Three-year outcomes from the CRADLE study in de novo pediatric kidney transplant recipients receiving everolimus with reduced tacrolimus and early steroid withdrawal.Tonshoff, B., et al.
American Journal of Transplantation 2020 [record in progress].
This is a three-year follow up study of the CRADLE trial, which was an RCT investigating the safety and efficacy of of everolimus (EVR) + reduced-exposure tacrolimus (rTAC) with early steroid withdrawal at 6 months following transplant in pediatric renal transplant patients. The primary objective of this study was to assess the mid-term outcomes of the EVR + rTAC regimen in this pediatric population.
All participants entered a run-in period in which they were given mycophenolate mofetil (MMF) + standard-exposure TAC (sTAC) as well as corticosteroids. They were subsequently randomized to either switch to EVR + rTAC with early corticosteroid withdrawal at 6-month posttransplant or to continue MMF+sTAC with corticosteroids.
106 randomized kidney transplant recipients.

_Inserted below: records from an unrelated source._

(* ===== verification/Load.v ===== *)
(** * Loading user programs

    [userproc/load.rs], and [PageTable::destroy]: an executable is read from a
    file, its segments are copied into pages of the user pool and mapped into a
    clone of the kernel's page table.  The files are those of [Fs.v], the tables
    those of [PageTable.v], what a table owns that of [Owned.v], the pages those of
    [UserPool.v].  The [elf_rs] crate is a parameter. *)

From S2P Require Import Prelude Utils Bytes Io Fs InMemList Palloc PallocClients Malloc PageTable Owned UserPool.
From S2P Require Import Intr Thread Scheduler Manager Asm.

(** ** The [elf_rs] crate *)

Inductive ProgramType : Type := LOAD | OtherType.

Record ProgramHeaderEntry : Type := mkPhdr {
  ph_type : ProgramType;
  ph_execute : bool;       (* flags().contains(ProgramHeaderFlags::EXECUTE) *)
  ph_write : bool;
  ph_offset : Z;
  ph_vaddr : Z;
  ph_filesz : Z;
  ph_memsz : Z
}.

Record Elf64File : Type := mkElf64 { program_headers : list ProgramHeaderEntry; entry_point : Z }.
Inductive Elf : Type := Elf32 | Elf64 (e : Elf64File).

Class ElfCrate := from_bytes : bytes → option Elf.

#[export] Instance ProgramType_eq_dec : EqDecision ProgramType.
Proof. solve_decision. Defined.

Record ExecInfo : Type := mkExecInfo { exec_entry : Z; init_sp : Z }.

(** ** Address spaces *)

(** The page tables and the user pool, which lie in different parts of the RAM. *)
Record AW (K U : Type) : Type := mkAW { aw_pt : K; aw_user : U }.
Arguments mkAW {K U}. Arguments aw_pt {K U}. Arguments aw_user {K U}.

Section Loader.
Context {K U : Type} `{PageSource K} `{UserPool U} (F : Type) `{Bitflags F}.
Abbreviation A := (AW K U).

Definition on_pt {B} (m : M K B) : M A B := λ s,
  '(b, k) ← m (aw_pt s) ; Ret (b, mkAW k (aw_user s)).
Definition on_user {B} (m : M U B) : M A B := λ s,
  '(b, u) ← m (aw_user s) ; Ret (b, mkAW (aw_pt s) u).

(** [PageTable::destroy].  A leaf that is not global is a page, or a run of
    pages, of the user pool; what is below a global entry is the kernel's. *)
Fixpoint destroy_imp (level : nat) (pgt : Z) : M A unit :=
  for_each (seqZ 0 NENTRY) (λ k,
    e ← on_pt (ps_read (pgt + 8 * k)) ;
    if is_valid (F := F) e && negb (is_global (F := F) e) then
      let va := into_va (entry_pa e) in
      if is_leaf (F := F) e then
        on_user (dealloc_pages va (Z.shiftl 1 (9 * Z.of_nat level)))
      else
        t ← on_pt (from_raw va) ;
        match level with
        | O => fail AssertFailed
        | Datatypes.S level => destroy_imp level t
        end
    else mret ()) ;;
  on_pt (kfree_page pgt).

Definition destroy (root : Z) : M A unit := destroy_imp 2 root.

(** Stores of consecutive bytes. *)
Fixpoint put_bytes (a : Z) (l : bytes) (u : U) : U :=
  match l with
  | [] => u
  | v :: l => put_bytes (a + 1) l (user_write a v u)
  end.

(** [&filebuf[lo..hi]] *)
Definition subslice (b : bytes) (lo hi : Z) : outcome bytes :=
  if bool_decide (lo ≤ hi ≤ zlen b) then Ret (slice lo (hi - lo) b) else Panic IndexOutOfBounds.

(** The flags of a segment. *)
Definition segment_flags (phdr : ProgramHeaderEntry) : F :=
  let leaf_flag := fl_union (fl_union flag_V flag_U) flag_R in
  let leaf_flag := if ph_execute phdr then fl_union leaf_flag flag_X else leaf_flag in
  if ph_write phdr then fl_union leaf_flag flag_W else leaf_flag.

(** The body of the loop of [load_segment]: a page at [uaddr], with the [readsz]
    bytes at [readpos] and zeros behind them. *)
Definition load_page (filebuf : bytes) (root : Z) (leaf_flag : F) (uaddr readpos readsz : Z) : M A unit :=
  buf ← on_user (alloc_pages 1) ;
  src ← lift (subslice filebuf readpos (wrap64 (readpos + readsz))) ;
  on_user (modify (put_bytes buf src)) ;;
  on_user (modify (put_bytes (buf + readsz) (zeros (PG_SIZE - readsz)))) ;;
  pa ← lift (from_va buf) ;
  on_pt (map F root pa uaddr 1 leaf_flag).

(** The loop from page [p] on, [n] turns; [readpos] and [readbytes] are its
    variables, and it ends with the latter. *)
Fixpoint load_pages (filebuf : bytes) (root ubase : Z) (leaf_flag : F) (n : nat)
    (p readpos readbytes : Z) : M A Z :=
  match n with
  | O => mret readbytes
  | Datatypes.S n =>
      let readsz := Z.min readbytes PG_SIZE in
      load_page filebuf root leaf_flag (wrap64 (ubase + p * PG_SIZE)) readpos readsz ;;
      load_pages filebuf root ubase leaf_flag n (p + 1)
        (wrap64 (readpos + readsz)) (readbytes - readsz)
  end.

Definition load_segment (filebuf : bytes) (root : Z) (phdr : ProgramHeaderEntry) : M A unit :=
  lift (assert_ (bool_decide (ph_type phdr = LOAD))) ;;
  let fileoff := ph_offset phdr in
  let readpos := Z.land fileoff (bnot 64 PG_MASK) in
  let leaf_flag := segment_flags phdr in
  let ubase := Z.land (ph_vaddr phdr) (bnot 64 PG_MASK) in
  let pageoff := Z.land (ph_vaddr phdr) PG_MASK in
  lift (assert_ (bool_decide (Z.land fileoff PG_MASK = pageoff))) ;;
  pages ← lift (div_round_up (wrap64 (pageoff + ph_memsz phdr)) PG_SIZE) ;
  let readbytes := wrap64 (ph_filesz phdr + pageoff) in
  readbytes ← load_pages filebuf root ubase leaf_flag (Z.to_nat pages) 0 readpos readbytes ;
  lift (assert_ (bool_decide (readbytes = 0))).

Definition init_user_stack (root init_sp : Z) : M A unit :=
  lift (assert_ (bool_decide (init_sp mod PG_SIZE = 0))) ;;
  stack_va ← on_user (alloc_pages 1) ;
  stack_pa ← lift (from_va stack_va) ;
  let stack_page_begin := floor (wrap64 (init_sp - 1)) in
  let flags := fl_union (fl_union (fl_union flag_V flag_R) flag_W) flag_U in
  on_pt (map F root stack_pa stack_page_begin PG_SIZE flags).
End Loader.
Arguments put_bytes {U _}.

(** ** The executable file *)

(** The loader's world: an open file, and the address spaces. *)
Record LW (W V K U : Type) : Type := mkLW { lw_file : W * File V; lw_space : AW K U }.
Arguments mkLW {W V K U}. Arguments lw_file {W V K U}. Arguments lw_space {W V K U}.

Section Executable.
Context {W V K U : Type} `{Vnode W V} `{PageSource K} `{UserPool U} (F : Type) `{Bitflags F} `{ElfCrate}.
Abbreviation L := (LW W V K U).

Definition on_file {B} (m : M (W * File V) B) : M L B := λ s,
  '(b, f) ← m (lw_file s) ; Ret (b, mkLW f (lw_space s)).
Definition on_space {B} (m : M (AW K U) B) : M L B := λ s,
  '(b, a) ← m (lw_space s) ; Ret (b, mkLW (lw_file s) a).

(** [load_elf]; [vec_at] is the address of the vector it reads the file into.
    What [read] returns is not looked at. *)
Definition load_elf (vec_at root : Z) : M L (result ExecInfo) :=
  _ ←? on_file rewind ;
  n ←? on_file len ;
  '(r, buf) ← on_file (Io.read (mkBuf vec_at (zeros n))) ;
  match r with
  | Err e => mret (Err e)
  | Ok _ =>
      match from_bytes buf with
      | Some (Elf64 elf) =>
          for_each (filter (λ p, ph_type p = LOAD) (program_headers elf))
            (λ p, on_space (load_segment F buf root p)) ;;
          mret (Ok (mkExecInfo (entry_point elf) 0x80500000))
      | Some Elf32 | None => mret (Err UnknownFormat)
      end
  end.

Definition load_executable (vec_at root : Z) : M L (result ExecInfo) :=
  exec_info ←? load_elf vec_at root ;
  on_space (init_user_stack F root (init_sp exec_info)) ;;
  on_file deny_write ;;
  mret (Ok exec_info).
End Executable.

(** ** One page *)

Lemma zlen_cons {B} (x : B) l : zlen (x :: l) = zlen l + 1.
Proof. unfold zlen. cbn. lia. Qed.

Section Pages.
Context {K U : Type} `{PageSourceLaws K} `{UserPoolLaws U} {F : Type} `{BitflagsLaws F}.
Abbreviation A := (AW K U).

(** A page table and user pages, of which [T] are in use. *)
Record space_ok (s : A) (root : Z) (T : gset Z) : Prop := {
  so_table : pt_wf (F := F) (aw_pt s) root;
  so_pages : up_held (aw_user s) T
}.

(** The pages of [T] keep their bytes. *)
Definition same_bytes (T : gset Z) (u u' : U) : Prop :=
  ∀ b x, b ∈ T → b ≤ x < b + PG_SIZE → user_read x u' = user_read x u.

Lemma same_bytes_refl T u : same_bytes T u u.
Proof. done. Qed.

Lemma same_bytes_trans T T' u u' u'' :
  T ⊆ T' → same_bytes T u u' → same_bytes T' u' u'' → same_bytes T u u''.
Proof. unfold same_bytes. intros HT E1 E2 b x Hb Hx. rewrite (E2 b x) by auto. by apply (E1 b). Qed.

Lemma put_bytes_spec T a0 l : ∀ a u, up_held u T → a0 ∈ T → a0 ≤ a → a + zlen l ≤ a0 + PG_SIZE →
  is_bytes l →
  up_held (put_bytes a l u) T ∧
  ∀ b y, b ∈ T → b ≤ y < b + PG_SIZE → user_read y (put_bytes a l u) =
    if decide (a ≤ y < a + zlen l) then l !!! Z.to_nat (y - a) else user_read y u.
Proof.
  induction l as [|v l IH]; intros a u Hu Ha0 Hlo Hhi Hl; cbn [put_bytes].
  - split; [done|]. intros b y _ _. rewrite decide_False; [done|]. cbn. unfold zlen. cbn. lia.
  - rewrite zlen_cons in *. apply Forall_cons in Hl as [Hv Hl]. pose proof (zlen_nonneg l).
    destruct (up_write u T a0 a v Hu Ha0 ltac:(lia) Hv) as [Hu' Hw].
    destruct (IH (a + 1) (user_write a v u)) as [Hu2 Hr]; [done|done|lia|lia|done|].
    split; [done|]. intros b y Hb Hy. rewrite (Hr b y Hb Hy).
    destruct (decide (y = a)) as [-> |Hne].
    + rewrite decide_False by lia. rewrite (Hw b a Hb Hy), !decide_True by lia.
      by rewrite Z.sub_diag.
    + destruct (decide (a + 1 ≤ y < a + 1 + zlen l)).
      * rewrite decide_True by lia. replace (Z.to_nat (y - a)) with (S (Z.to_nat (y - (a + 1)))) by lia. done.
      * rewrite decide_False by lia. rewrite (Hw b y Hb Hy). by rewrite decide_False.
Qed.

(** The page of an address of user space. *)
Lemma vpn_user va : 0 ≤ va < 2 ^ 38 → vpn va = va / PG_SIZE.
Proof.
  intros Hva. unfold vpn. rewrite PG_SIZE_pow2, Z.mod_small; [done|].
  split; [by apply Z.div_pos; lia|apply Z.div_lt_upper_bound; lia].
Qed.

(** The page [page], mapped at [va] with [f]; its bytes. *)
Definition backed (s : A) (root va page : Z) (f : F) : Prop :=
  mapping (F := F) (aw_pt s) root va = Some (entry_new (from_pa (page - VM_OFFSET)) f).

(** The bytes from [lo] to [hi] are mapped with [f], to pages that are in [T] and
    were not in [T0], and are those of [byte]. *)
Definition image (s : A) (root : Z) (T0 T : gset Z) (lo hi : Z) (f : F) (byte : Z → Z) : Prop :=
  ∀ va, lo ≤ va < hi → ∃ page, page ∈ T ∧ (page ∉ T0) ∧ backed s root va page f ∧
    user_read (page + va mod PG_SIZE) (aw_user s) = byte va.

(** Mappings outside [lo, hi) stay, those of the kernel among them. *)
Definition same_mappings (s s' : A) (root lo hi : Z) : Prop :=
  ∀ va, (0 ≤ va < 2 ^ 38 ∧ ¬ (lo ≤ va < hi)) ∨ VM_OFFSET ≤ va < 2 ^ 64 →
    mapping (F := F) (aw_pt s') root va = mapping (F := F) (aw_pt s) root va.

The primary outcomes were the incidence of composite efficacy failure (death, graft loss or biopsy-proven acute rejection (BPAR)) as well as its individual components, acute rejection (AR), severity and timing of BPAR and antibody-mediated BPAR. The secondary outcomes included statural growth including height, weight and body mass index (BMI), and pubertal development.

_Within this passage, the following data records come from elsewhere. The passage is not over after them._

(* ===== verification/Statics.v ===== *)
(** * The statics of the memory subsystem

    How the rest of the kernel reaches the allocators and the kernel's page table:
    [Palloc] and [UserPool] of [mem/palloc.rs], statics of type
    [Lazy<Mutex<BuddyAllocator, Intr>>], and [KernelPgTable] of [mem/pagetable.rs],
    a [OnceCell].  The theorem is that a call through the static is the call on the
    allocator: the first one makes it, every one takes and gives back the lock and
    leaves the interrupt level as it was.  So the other files can model a call by
    the operation itself. *)

From S2P Require Import Prelude InMemList Palloc Intr Once.

Section Statics.
Context (base : Z).

(** The static's fields; the rest of the world is the memory, which moves into the
    allocator's state when it is made. *)
Abbreviation Static := (Env (Mutex BuddyAllocator Intr) unit memory).

(** The closure [|| Mutex::new(BuddyAllocator::empty())]. *)
Definition make_allocator (_ : unit) : M Static (Mutex BuddyAllocator Intr) :=
  m ← gets world ; mret (mutex_new (empty m)).

(** A computation on the mutex that [instance] refers to. *)
Definition on_cell {A} (f : M (Hart * Mutex BuddyAllocator Intr) A) : M Static A := λ e,
  match cell e with
  | None => Panic Unreachable
  | Some x =>
      match f (hart e, x) with
      | Ret (a, (h, x)) => Ret (a, mkEnv h (once e) (Some x) (init e) (world e))
      | Panic p => Panic p
      end
  end.
Definition on_instance {A} (f : M (Hart * Mutex BuddyAllocator Intr) A) : M Static A :=
  lazy_get make_allocator ;; on_cell f.

(** [Self::instance().lock().f(..)] *)
Definition with_instance {A} (f : M BuddyAllocator A) : M Static A :=
  on_instance (with_guard (λ s,
    match f s.2 with Ret (a, b) => Ret (a, (s.1, b)) | Panic p => Panic p end)).

Definition palloc_init (start end_ : Z) : M Static unit := with_instance (insert_range base start end_).
Definition palloc_alloc (n : Z) : M Static Z := with_instance (alloc base n).
Definition palloc_dealloc (ptr n : Z) : M Static unit := with_instance (dealloc base ptr n).

(** The allocator that a static stands for: none has been made yet, or it is free. *)
Definition made (h : Hart) (b : BuddyAllocator) (w : memory) : Static :=
  mkEnv h (mkOnce Complete (mkIntr None)) (Some (mkMutex b (mkIntr None))) None w.

Inductive stands_for (h : Hart) (b : BuddyAllocator) : Static → Prop :=
  | not_made w : b = empty w → stands_for h b (lazy_new () h w)
  | is_made w : stands_for h b (made h b w).

Lemma lazy_get_stands h b e : hart_ok h → stands_for h b e →
  ∃ w, lazy_get make_allocator e = Ret (mkMutex b (mkIntr None), made h b w).
Proof.
  intros Hh [w ->|w].
  - exists w. apply lazy_get_first; [done|]. intros [] _ _ <-. done.
  - exists w. by apply lazy_get_complete.
Qed.

(** The static behaves as the allocator.  Whether it has been made before or is made
    now, a call through it returns what the operation returns, or panics as it
    does, and leaves a static that stands for the new allocator, with the lock free
    and the interrupt level as before. *)
Theorem static_correct {A} (f : M BuddyAllocator A) h b e :
  hart_ok h → stands_for h b e →
  match f b with
  | Ret (a, b') => ∃ e', with_instance f e = Ret (a, e') ∧ stands_for h b' e'
  | Panic p => with_instance f e = Panic p
  end.
Proof.
  intros Hh He. destruct (lazy_get_stands h b e Hh He) as [w Hw].
  unfold with_instance, on_instance, on_cell. unmonad. rewrite Hw. cbn [cell made hart].
  destruct (f b) as [[a b']|p] eqn:Hf.
  - rewrite (with_guard_run _ h b a b') by (done || (cbn [fst snd]; by rewrite Hf)).
    eexists. split; [done|]. apply is_made.
  - unfold with_guard. unmonad. rewrite mutex_lock_free by done. unfold on_value. cbn [fst snd value].
    by rewrite Hf.
Qed.

(** A history of calls: the static and the allocator stay in step. *)
Inductive request : Type := RInit (start end_ : Z) | RAlloc (n : Z) | RDealloc (ptr n : Z).

Definition static_step (r : request) : M Static (option Z) :=
  match r with
  | RInit s t => palloc_init s t ;; mret None
  | RAlloc n => p ← palloc_alloc n ; mret (Some p)
  | RDealloc p n => palloc_dealloc p n ;; mret None
  end.
Definition allocator_step (r : request) : M BuddyAllocator (option Z) :=
  match r with
  | RInit s t => insert_range base s t ;; mret None
  | RAlloc n => p ← alloc base n ; mret (Some p)
  | RDealloc p n => dealloc base p n ;; mret None
  end.

Fixpoint answers {S} (step : request → M S (option Z)) (rs : list request) : M S (list (option Z)) :=
  match rs with
  | [] => mret []
  | r :: rs => a ← step r ; l ← answers step rs ; mret (a :: l)
  end.

Lemma static_step_correct r h b e : hart_ok h → stands_for h b e →
  match allocator_step r b with
  | Ret (a, b') => ∃ e', static_step r e = Ret (a, e') ∧ stands_for h b' e'
  | Panic p => static_step r e = Panic p
  end.
Proof.
  intros Hh He. destruct r as [s t|n|p n]; unfold static_step, allocator_step,
    palloc_init, palloc_alloc, palloc_dealloc; unmonad;
  [ pose proof (static_correct (insert_range base s t) h b e Hh He) as H
  | pose proof (static_correct (alloc base n) h b e Hh He) as H
  | pose proof (static_correct (dealloc base p n) h b e Hh He) as H ];
  (match goal with |- context [match ?m b with _ => _ end] => destruct (m b) as [[a b']|q] end;
   [destruct H as (e' & -> & ?); by exists e'|by rewrite H]).
Qed.

(** The page allocator behind its static is the page allocator.  Any history of
    [Palloc::init], [alloc] and [dealloc] through the lazily made, locked static
    gives the answers, or ends in the panic, of the same history on a fresh
    [BuddyAllocator], and the interrupt level is in the end what it was. *)
Theorem static_equivalence rs h w : hart_ok h →
  match answers allocator_step rs (empty w) with
  | Ret (l, b') => ∃ e', answers static_step rs (lazy_new () h w) = Ret (l, e') ∧ stands_for h b' e'
  | Panic p => answers static_step rs (lazy_new () h w) = Panic p
  end.
Proof.
  intros Hh. assert (stands_for h (empty w) (lazy_new () h w)) as He by by apply not_made.
  revert He. generalize (empty w) (lazy_new () h w : Static).
  induction rs as [|r rs IH]; intros b e He; [by exists e|].
  cbn [answers]. unmonad. pose proof (static_step_correct r h b e Hh He) as Hr.
  destruct (allocator_step r b) as [[a b1]|p]; [|by rewrite Hr].
  destruct Hr as (e1 & -> & He1). specialize (IH b1 e1 He1).
  destruct (answers allocator_step rs b1) as [[l b2]|p]; [|by rewrite IH].
  destruct IH as (e2 & -> & He2). by exists e2.
Qed.
End Statics.

(** ** [KernelPgTable]: a [OnceCell] with the root of the kernel's table *)

Section KernelPgTable.
Context {W : Type} (init_inner : M W Z).
Abbreviation Cell := (Env Z unit W).

Definition pgtable_new (h : Hart) (w : W) : Cell := mkEnv h once_new None None w.

(** [init_inner] on the rest of the kernel's state. *)
Definition run_inner : M Cell Z := λ e,
  match init_inner (world e) with
  | Ret (root, w) => Ret (root, mkEnv (hart e) (once e) (cell e) (init e) w)
  | Panic p => Panic p
  end.

Definition pgtable_init : M Cell unit := cell_init run_inner.
Definition pgtable_get : M Cell Z := cell_get.

(** [get] before [init] panics; [init] runs [init_inner] once, with interrupts off,
    and another [init] changes nothing. *)
Lemma pgtable_once h w root w' : hart_ok h → init_inner w = Ret (root, w') →
  pgtable_get (pgtable_new h w) = Panic Unreachable ∧
  ∃ e, pgtable_init (pgtable_new h w) = Ret ((), e) ∧ hart e = h ∧ world e = w' ∧
    pgtable_get e = Ret (root, e) ∧ pgtable_init e = Ret ((), e).
Proof.
  intros Hh Hi. split; [done|].
  exists (mkEnv h (mkOnce Complete (mkIntr None)) (Some root) None w').
  split; [|done]. unfold pgtable_init, cell_init, call_once, is_completed, pgtable_new, once_new. unmonad.
  cbn [inner once]. rewrite bool_decide_eq_false_2 by done.
  rewrite on_once_lock_acquire by done. cbn [inner once].
  unfold run_inner. cbn [world]. rewrite Hi. unfold set_cell, set_inner. unmonad.
  cbn [init hart once cell world once_lock]. rewrite on_once_lock_release by done.
  by rewrite with_level_level, with_level_id.
Qed.
End KernelPgTable.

This is a good quality randomised controlled trial in paediatric renal transplantation (106 patients). Neither patients nor assessors were blinded to the treatment allocation. The early follow up results have previously been published, and showed little difference between the two regimens. This longer term follow up also shows little significant difference between the 2 groups for major events, with similar rates for the composite efficacy outcome (biopsy-proven acute rejection [BPAR], graft loss, or death): 9.8% versus 9.6%. Mean GFR at 36 months, as well as changes in height and weight were similar. However, Everolimus + tacrolimus regimen was associated with significantly higher rates of pyrexia (38.5% vs. 22.2%), nasopharyngitis (30.8% vs. 11.1%), aphthous ulceration (19.2% vs. 1.9%), transplant rejection (19.2% vs. 11.1%), and Epstein-Barr virus (EBV) infection (13.5% vs. 3.7%) than MMF + tacrolimus. Everolimus + tacrolimus was also associated with significantly lower rate of neutropenia (5.8% vs. 20.4%) and cytomegalovirus infections (7.7% vs. 16.7%). Study drug discontinuation was significantly higher in the everolimus + tacrolimus group (25.0% vs. 11.1%), this difference mostly being due to difference in acute rejection rates.